==== Supplied data
(* ===== verification/_CoqProject ===== *)
-Q . S2P
Prelude.v
Layout.v
Float32.v
FloatExact.v
Determinism.v
CString.v
CHeap.v
CPrintf.v
Tracked.v
SaveState.v
SaveIo.v
Regions.v
HostString.v
GdbStub.v
MasterHook.v
DapServer.v
Seccomp.v
Launcher.v
Facade.v
Libretro.v
Replay.v
Carts.v
Whetstone.v
Float64.v
PersistentScripts.v
TableFlatten.v
LuaCarts.v
ScriptCarts.v
Migrate.v
HotReload.v
Diagnostic.v
Sha256.v
Packer.v
Console.v
Hybrid.v
LuaEdit.v
Corruption.v
EditDriver.v
Division.v
FMath.v
RawTests.v
LuaHost.v
DetHost.v
DoomTick.v
HybridHost.v
SandboxH.v
(* ===== verification/Prelude.v ===== *)
(** * blyt: a verification library of the runtime spikes (root file)

    The repository plans a fantasy console by building it in spikes.  The parts
    that carry its own logic are the deterministic core of the runtime (generator,
    frame state, digest), the save states and their tracked regions, the persistent
    scripts with their table flattener, hot reload with field migration, the guest
    C library the carts are linked against, the facade and libretro core a
    frontend drives the runtime through, the debug adapters and the hosts of Lua carts,
    the launchers that confine a native cart, the consoles a Rust cart runs on, and the
    packer that rebuilds one.  This library models those parts
    in Rocq and proves what makes them correct.  Paths below are relative to
    src/spikes.

    ** How the parts interact

    A cart's globals are C structs.  A [describe]/[save]/[load] record per struct
    enters it into the registry of tracked regions; the save-state code hashes the
    descriptions into a layout hash and writes a header and the byte images of the
    regions.  Every cart comes as three programs: one that runs straight through and
    prints a digest of the frame state per frame, one that stops at a frame and
    prints a save buffer in hexadecimal, and one that reads the buffer back and
    prints the digests of the remaining frames.  Lua carts do the same through
    console bindings; their scripts may keep state in persistent slots, which hold
    flattened Lua tables and are a tracked region themselves.  When an edit changes
    a struct, the layout hash refuses the buffer and the migrating load rebuilds
    every region field by field.  The facade has its own, smaller, save state; the
    libretro core on top of it paces the updates by the wall clock.  A debugger
    reaches the emulator through the GDB stub: its server thread answers packets from
    a socket, its CPU side asks the breakpoint table before every instruction and
    waits in the stub while the machine is halted.  A debugger of Lua code talks to
    the DAP server; the hook the runtime installs into Lua asks the server's table on
    every line, and in its pause loop waits for a request that lets it go on.  A cart
    that runs natively is started by a launcher, which isolates the child step by step
    and installs a seccomp filter last; the library the cart links against installs a
    second, stricter one before the cart's own code runs.  The packer sits before hot
    reload: it decides from a state file and a hash whether a source is built again.
    A Lua host makes the Lua state with the hook installed, arms it at each tic and
    calls the cart's functions; where the functions are compiled, the hybrid host finds
    them in the cart's ELF file and calls them through trampolines.  The edit driver
    sends one reload after the other and judges the answers.

    ** The files

    - [Prelude]: machine words as wrapped [Z], bytes, little-endian encodings,
      slices and writes of buffers, the digits of printed numbers, bit sets, and the
      shared tactics and hint databases.
    - [Layout]: byte images of packed structs, and the class [Lawful] (encoding and
      decoding are inverse) every struct of the library is an instance of.
    - [Float32], [Float64]: [float] and [double] as bits, with the NaN policies
      (spike-d/cart_runtime/nan_canon.h, spike-m/lib/lua_table_flatten.c).
    - [Determinism]: spike-d/cart_runtime, the PCG32 generator, the frame state and
      the FNV-1a digest.
    - [CString], [CHeap], [CPrintf]: spike-b/ports/rv32emu/lua_runtime.c, the guest's
      memory, string, number and sorting functions, its allocator, its formatted
      output.
    - [Tracked]: spike-k/cart_runtime/runtime_tracked, with the class [LawfulRegion]
      a region promises to the save-state code.
    - [SaveState], [SaveIo]: spike-k/cart_runtime/save_state.c and save_io.c.
    - [Regions]: spike-k/cart_runtime/region_*.c and cart_state_*.c.
    - [Facade], [Libretro]: spike-l/lib/blyt_facade.c and spike-l/host.
    - [GdbStub]: spike-j/host/gdb_stub.c and gdb_stub_host.c; the class [CpuLaws] is
      what the stub expects of the callbacks into the machine.
    - [HostString]: the hosted C library's string functions both servers use.
    - [MasterHook], [DapServer]: spike-j/lib/master_hook.c and spike-j/host/dap_server.c
      with the reload of spike-j/host/dap_lua_host.c, whose chunk runs under the hook on
      the server's thread; the record [dap_link] is what the server links into the hook,
      the relation [step] the interleaving of server and cart.
    - [Seccomp], [Launcher]: spike-s/seccomp_allowlist_s.h, spike-r/seccomp_allowlist.h
      and their raw tests; spike-r/launcher_r.c, spike-s/launcher_s.c and
      libblyt32_stub_s.c.  The kernel is the classes [Bpf] and [Precedence], the
      launchers run over an operating system that answers every call.
    - [SandboxH]: spike-h/launcher.c and seccomp_filter.c; libseccomp is a parameter.
    - [RawTests]: spike-s/seccomp_raw_test_s.c, spike-r/seccomp_raw_test.c and the
      probes they execute, as trees of system calls the filters of [Seccomp] answer.
    - [Packer], [EditDriver]: spike-n/harness/stub_packer.c and edit_driver.c.
    - [Sha256]: SHA-256 stated from FIPS 180-4, what [Packer] is held against; it models no
      code.
    - [Corruption]: spike-k/ports/rv32emu/corruption_tests.c.
    - [Console]: spike-p/lib/console_spike_p.c and its alloc cart; [Console.Stub]:
      spike-o/lib/libconsole_stub_ext.c.
    - [Hybrid], [HybridHost]: spike-q/cases/wasm_trampoline/libconsolelua_wasm_hybrid.c,
      the exports and trampolines, and the Lua state around them.
    - [DetHost]: spike-d/ports/rv32emu/lua_det_bindings.c and lua_det_cart.c
      ([DetHost.SpikeD]) and spike-f/det_host.c ([DetHost.Host]), two programs for the same
      workloads.
    - [DoomTick]: spike-b/ports/rv32emu/doom_tick_c.c.
    - [LuaHost]: spike-j/lib/libconsolelua_rv32.c, its ancestor in spike-i with
      libconsole_rv32.c, and spike-j/host/dap_lua_host.c ([LuaHost.DapHost]).  Lua is the
      record [lua], a machine that comes by hook events.
    - [Division]: the 64-bit division of spike-c/lib/lua_lib_runtime.c and of
      spike-b/ports/rv32emu/softfloat-glue.c ([Division.Glue]).
    - [FloatExact], [FMath]: the values of floats as multiples of the smallest one, and
      the floating functions of spike-b/ports/rv32emu/lua_runtime.c.
    - [Replay]: the shape the driver programs share, and the interface [Cart] a cart
      meets to replay; [Carts] (three demo carts) and [Whetstone] are its instances.
    - [PersistentScripts], [TableFlatten]: spike-m/cart_runtime and spike-m/lib.
    - [LuaCarts], [ScriptCarts]: the console bindings and drivers of spike-k and
      spike-m, with a relational logic for computations of a script.
    - [Migrate], [HotReload], [Diagnostic], [LuaEdit]: spike-n/cart_runtime, the edited
      carts and the bindings of spike-n/ports; [HotReload] and [NativeCart] are the interfaces an edit and
      a version of the cart meet.

    C functions keep their names.  A struct is a Record, a global state passed
    explicitly, an array a list; an update outside of an array is an undefined
    outcome wherever the index comes from data.  Undefined behaviour, endless loops
    and aborts are values ([None], [Undef], [OutOfBounds], [Spin]), so that "the code
    is defined here" is a theorem and not a convention.

    ** What the theorems show

    - Replay: for every save frame, the output of the save program and of the load
      program together is, byte for byte, the output of the straight-through program
      ([audio_branch_replay], [shake_replay], [whetstone_replay], [lua_simple_replay]; in
      [Carts] also [cutscene_replay]); a script's table survives flattening, a slot, a save, a
      load and the way back ([script_ctx_survives]); a restored libretro buffer shows
      the same pictures ([retro_rewind]); a console stopped at any frame and started
      again with its save file goes on with the frames it had left ([console_resumes]), and
      a save file is written and read whole or not at all ([save_all_or_nothing]).
    - Save states: the round trip of all regions, the gates that reject a buffer and
      leave the state alone, the rejection of a drifted layout, the hexadecimal
      transport and the chunked file reading.
    - Hot reload: the edited program continues the old one with the state the
      migration policy prescribes ([hot_reload], [migrate_policy]), code-only edits
      continue it exactly ([code_edit_reload]), reordered fields come back
      ([reorder_roundtrip]), and the gates of the migrating load ([load_migrate_gates]).
    - Components against specifications: the script slots, the voice queue and the
      heap refine abstract machines; sorting, searching and copying their reference
      definitions; flattening does not depend on the order Lua enumerates a table in,
      and unflattening any bytes ends within its bounds unless a length wraps.
    - Debugging: a session that does not resume the CPU answers every packet in order with frames its own reader
      parses back ([gdb_session]), what is written to memory and registers is read
      back ([gdb_memory_roundtrip]), the breakpoint table is the set of addresses
      the packets left in it ([gdb_breakpoints]).  The DAP server reads the requests
      off the wire one by one ([dap_session]), stays within its buffers in every
      interleaving with the cart ([dap_safe]), arms the lines of a request and no
      others ([set_breakpoints_refines]), and ends a step where the mode says or at the
      end of the tic's budget ([step_stops]); the hook's mask leaves out no event that matters
      ([hook_mask_exact]) and its throttle keeps the pace ([throttle_pace]).
    - Confinement: a built filter answers ALLOW for the listed numbers of the two
      architectures and kills every other call ([arch_dispatch_exact]); after the
      constructor the native cart makes no call outside the phase-2 list
      ([cart_confined]); the raw test of spike s tells kernels apart that
      run 32-bit programs natively, under an emulator, or not at all ([raw_test_exact]);
      the launcher reaches the cart only after every isolation step asked for has
      succeeded, the filter last ([cart_isolated]).
    - Lua hosts: in any order of calls every live state has the hook of its
      configuration ([hook_installed]), and a function that runs away without catching
      errors is stopped at the first event past the budget of its own tic ([tic_budget]); the exports of a
      compiled module are callable under their names with their types
      ([exports_callable]).
    - Two hosts, one digest: the browser host of spike f prints, for a script both Luas
      compute alike up to the bits of NaNs, the bytes the reference cart of spike d prints
      ([det_host_same_digests]).
    - The native doom_tick compacts its pool of projectiles without loss
      ([projectiles_ticked]) and runs through within its arrays ([doom_runs]).
    - Arithmetic: both routines divide 64-bit words as [Z] does ([division_exact], and
      [signed_division_exact] for the signed ones); [floorf], [ceilf], [truncf] and [modff]
      are exact below 2^31 ([rounding_exact]), and a literal without a point, with an
      exponent from 0 to 38 and a value below 2^24, is read exactly ([strtof_exact]).
    - Packing: the streamed hash is the standard's SHA-256 of the file however it is read
      ([file_hash_streamed]), the state file is a finite map ([state_file_refines]), and,
      where every source has one mode and one output, a successful run never leaves an
      output older than its source ([packer_fresh]).
    - Bounds and time: no entry point of the libretro core leaves defined behaviour in
      any order of calls ([retro_safe]), the updates keep the pace of the clock
      ([retro_pacing]), [vsnprintf] stores a prefix and a NUL and nothing else.

    Theorems outside of the property list record where the code does less than it
    says: a request to [malloc] that wraps, a precision that overruns a buffer, a
    descriptor that wraps in the migration walk, a failed migration that leaves
    regions overwritten, a stray buffer the facade accepts, a library list that
    leaves its array, a paused cart whose client went away, a reload under a pause, a
    reload whose chunk stops and hangs the server, values left on a paused stack, a
    checksum that arrives in two pieces, a second output that is not built, a
    filter builder that counts one instruction too few, a hash compared with a byte
    nobody wrote, a state file that could not be saved, a chunk that runs before its
    budget is armed, error texts that pile up on a Lua stack, a remainder whose quotient
    is rounded first.

    ** Fuel and bounds

    Loops over data are structural.  Where C loops on a condition, the fuel is the
    bound the data gives: 20 decimal digits cover 64 bits and 32 digits any base from
    two on; the sort loops count down an index; the free-list walk of the heap has
    one round per block that fits the array; [format] has one round per character of
    the format, and a [lua_next] walk one per entry; the catch-up loop of
    [retro_run] has three rounds because the code stops there; a server's loop over
    its connection reads at least one byte per round, and the loop over a request's
    array drops at least one character; a BPF program jumps forward only, so its length
    is fuel enough; every line [fgets] returns has at least one character; a divisor of 64
    bits is doubled at most 64 times; a test's child executes one file and its probe at
    most another.  A Lua function may come by any number of events, so the fuel of
    [LuaHost] is an argument, and [tic_budget] says how much is enough.  A walk that runs out
    of fuel is an outcome of its own, never a result, and the theorems show that it
    does not happen on well-formed states.

    ** Parameters

    Lua, its argument checks ([lua_api]) and its table order, the math library, the
    system calls behind [save_io_read_file] and the launchers, the kernel's BPF machine,
    the compilers the packer calls, the clock and the input of a frontend are
    arguments of the definitions, with the laws that are used as classes
    ([LuaApiLaws], [SinfLaws], [Bpf], [Precedence]) or hypotheses, each with an
    instance.  [SinfLaws] speaks of finite arguments only.  What a reloaded chunk does is a
    tree of hook events ([DapServer.chunk_run]), whether a [recv] delivers both digits of a
    checksum a function of the input ([GdbStub.read_pkt]).

    ** Not modelled

    - Third-party code the repository builds on: rv32emu, Lua, musl's libm, and the
      patches against them.
    - Benchmark harnesses (spikes a to c, apart from the guest C library, the division and
      doom_tick), the browser hosts that measure (e, g), the patches and hello-world
      carts of the dynamic-linking experiment (i), the Rust carts of spikes o and p other than the alloc cart, the
      experiments of spikes t and u: process, linker and web glue.
    - The sockets and threads of the debug servers (opening, accepting, joining).
    - Copies of the guest C library in spikes c, i and j, which repeat the file
      modelled here.
    - The log levels of the libretro core, and its entry points that only
      fill in a description for the frontend. *)

From Stdlib Require Export ZArith Lia.
From stdpp Require Export base tactics numbers list strings.
Open Scope Z_scope.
========
An exact copy of the lines above between the line holding "filter builder that" and the line holding "chunk does is a", inclusive, is the whole answer.

Task answer:
    filter builder that counts one instruction too few, a hash compared with a byte
    nobody wrote, a state file that could not be saved, a chunk that runs before its
    budget is armed, error texts that pile up on a Lua stack, a remainder whose quotient
    is rounded first.

    ** Fuel and bounds

    Loops over data are structural.  Where C loops on a condition, the fuel is the
    bound the data gives: 20 decimal digits cover 64 bits and 32 digits any base from
    two on; the sort loops count down an index; the free-list walk of the heap has
    one round per block that fits the array; [format] has one round per character of
    the format, and a [lua_next] walk one per entry; the catch-up loop of
    [retro_run] has three rounds because the code stops there; a server's loop over
    its connection reads at least one byte per round, and the loop over a request's
    array drops at least one character; a BPF program jumps forward only, so its length
    is fuel enough; every line [fgets] returns has at least one character; a divisor of 64
    bits is doubled at most 64 times; a test's child executes one file and its probe at
    most another.  A Lua function may come by any number of events, so the fuel of
    [LuaHost] is an argument, and [tic_budget] says how much is enough.  A walk that runs out
    of fuel is an outcome of its own, never a result, and the theorems show that it
    does not happen on well-formed states.

    ** Parameters

    Lua, its argument checks ([lua_api]) and its table order, the math library, the
    system calls behind [save_io_read_file] and the launchers, the kernel's BPF machine,
    the compilers the packer calls, the clock and the input of a frontend are
    arguments of the definitions, with the laws that are used as classes
    ([LuaApiLaws], [SinfLaws], [Bpf], [Precedence]) or hypotheses, each with an
    instance.  [SinfLaws] speaks of finite arguments only.  What a reloaded chunk does is a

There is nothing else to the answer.